Design: Nonrandomized and noncontrolled phase II experimental study.
Setting: University hospital, L'Aquila, and the National Cancer Institute, Naples and Milan, Italy.
Patients: Eleven patients had symptomatic unresectable pelvic recurrent rectal cancer. The mean +/- SD product of the 2 maximum perpendicular diameters of the recurrent cancer was 24.2 +/- 11.0 cm(2) (range, 10-48 cm(2)). Tumor fixation to the pelvic side walls or proximal sacrum were the main criteria for unresectability.
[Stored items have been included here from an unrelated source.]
(* ===== verification/Holds.v ===== *)
(** * The release of held rewards

    [_release_matured_holds] moves the rewards held for a mature miner to its
    balance.  The invariant is that what is held for a miner is backed by its
    open hold entries. *)
From Stdlib Require Import ZArith Lia String Permutation SpecFloat.
From stdpp Require Import base list strings.
From S2P Require Import Prelude PyText PyFloat PyTime PyValue Repository RepositoryFacts.
From S2P Require Import Forecast Economic Miners Submissions Settlement Footprint Protocol Accounting.
Open Scope Z_scope.

(** What a hold entry still holds. *)
Definition remaining (entry : dict) : Z := amount "amount_held" entry - amount "amount_released" entry.

Definition open_hold_of (address : string) (entry : dict) : bool :=
  field_is "state" "held" entry && field_is "miner_address" address entry.

Definition held_part (address : string) (entry : dict) : Z :=
  if open_hold_of address entry then remaining entry else 0.

(** The sum of the open hold entries of a miner. *)
Definition held_sum (address : string) (s : FakeRepository) : Z :=
  total_of (held_part address) (tab _hold_entries s).

(** A hold entry stands under its id; its amounts are integers and it never
    released more than it held. *)
Record hold_ok (id : string) (entry : dict) : Prop := {
  hold_id : aget "id" entry = Some (VStr id);
  hold_nodup : NoDup (akeys entry);
  hold_owner : exists address, aget "miner_address" entry = Some (VStr address);
  hold_held : exists n, aget "amount_held" entry = Some (VInt n);
  hold_released : exists n, aget "amount_released" entry = Some (VInt n);
  hold_positive : 0 <= remaining entry
}.

Record holds_ok (s : FakeRepository) : Prop := {
  holds_distinct : NoDup (akeys (tab _hold_entries s));
  holds_rows : forall id entry, aget id (tab _hold_entries s) = Some entry -> hold_ok id entry
}.

Definition release_updates (hold : dict) (now : Z) : dict :=
  [("amount_released", dget hold "amount_held"); ("state", VStr "released");
   ("updated_at", VStr (iso_format now))].

Definition released_row (hold : dict) (now : Z) : dict := dupdate hold (dupdate hold (release_updates hold now)).

Lemma released_field hold now k :
  NoDup (akeys hold) ->
  dget (released_row hold now) k =
  match aget k (release_updates hold now) with Some v => v | None => dget hold k end.
Proof.
  intros Hnd. unfold released_row. rewrite dget_dupdate_self; [|nodup_keys|by apply NoDup_akeys_dupdate].
  by rewrite dget_dupdate by nodup_keys.
Qed.

Lemma released_has hold now k v :
  NoDup (akeys hold) -> aget k (release_updates hold now) = None -> aget k hold = Some v ->
  aget k (released_row hold now) = Some v.
Proof.
  intros Hnd Hu Hk. unfold released_row.
  rewrite !aget_dupdate by (nodup_keys || by apply NoDup_akeys_dupdate). by rewrite Hu, Hk.
Qed.

Lemma released_ok id hold now : hold_ok id hold -> hold_ok id (released_row hold now).
Proof.
  intros [Hid Hnd (a & Ha) (h & Hh) (r & Hr) Hp].
  assert (Hheld : dget hold "amount_held" = VInt h) by (by apply dget_some).
  split.
  - by apply released_has.
  - by apply NoDup_akeys_dupdate.
  - exists a. by apply released_has.
  - exists h. by apply released_has.
  - exists h. unfold released_row.
    rewrite !aget_dupdate by (nodup_keys || by apply NoDup_akeys_dupdate). simpl. by rewrite Hheld.
  - unfold remaining, amount. rewrite !released_field by done. simpl. rewrite Hheld. lia.
Qed.

Lemma released_part address hold now : NoDup (akeys hold) -> held_part address (released_row hold now) = 0.
Proof. intros Hnd. unfold held_part, open_hold_of, field_is. by rewrite !released_field by done. Qed.

(** ** One hold entry *)

(** Only hold entries are written, and [held_sum] falls by [n] for the miner
    [address] alone. *)
Record releases (address : string) (n : Z) (s s' : FakeRepository) : Prop := {
  releases_miners : tab _miners s' = tab _miners s;
  releases_ok : holds_ok s';
  releases_own : held_sum address s' = held_sum address s - n;
  releases_others : forall other, other <> address -> held_sum other s' = held_sum other s;
  releases_open : forall id entry, aget id (tab _hold_entries s') = Some entry ->
    field_is "state" "held" entry = true -> aget id (tab _hold_entries s) = Some entry
}.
All patients were free from extrapelvic disease and had a life expectancy longer than 3 months.
Intervention: Patients were submitted to one course of pelvic perfusion with mitomycin C (MMC) (25 mg/m(2)) by means of a simplified balloon occlusion technique. A pharmacokinetic evaluation of the procedure was also performed.
Main outcome measures: Response rate and time to disease progression were the primary endpoints; overall survival was the secondary endpoint.
Results: Mean +/- SD value of the ratios of pelvic MMC area under the plasma concentration curve (0 to 20 minutes) (AUC(0-20)) to systemic MMC AUC(0-20) was 13.30 +/- 6.52. During the procedures there were no technical, hemodynamic, or vascular complications, and no deaths occurred during surgery or in the postoperative period. The response rate was 36.3% (95% confidence interval [CI], 6.5%-66.1%). Pain response rate was 45.4% (95% CI, 16.6%-76.2%). Median survival was 12.2 months (range, 5.7-19.5 months). Median time to disease progression was 6 months (range, 3-8 months). Two-year overall survival was 9.1%.
Conclusions: Hypoxic pelvic perfusion with MMC is a safe and good palliative treatment for patients with unresectable locally recurrent rectal cancer. Further studies are necessary to establish if a different sequence in the multimodular treatment of these patients could be more useful.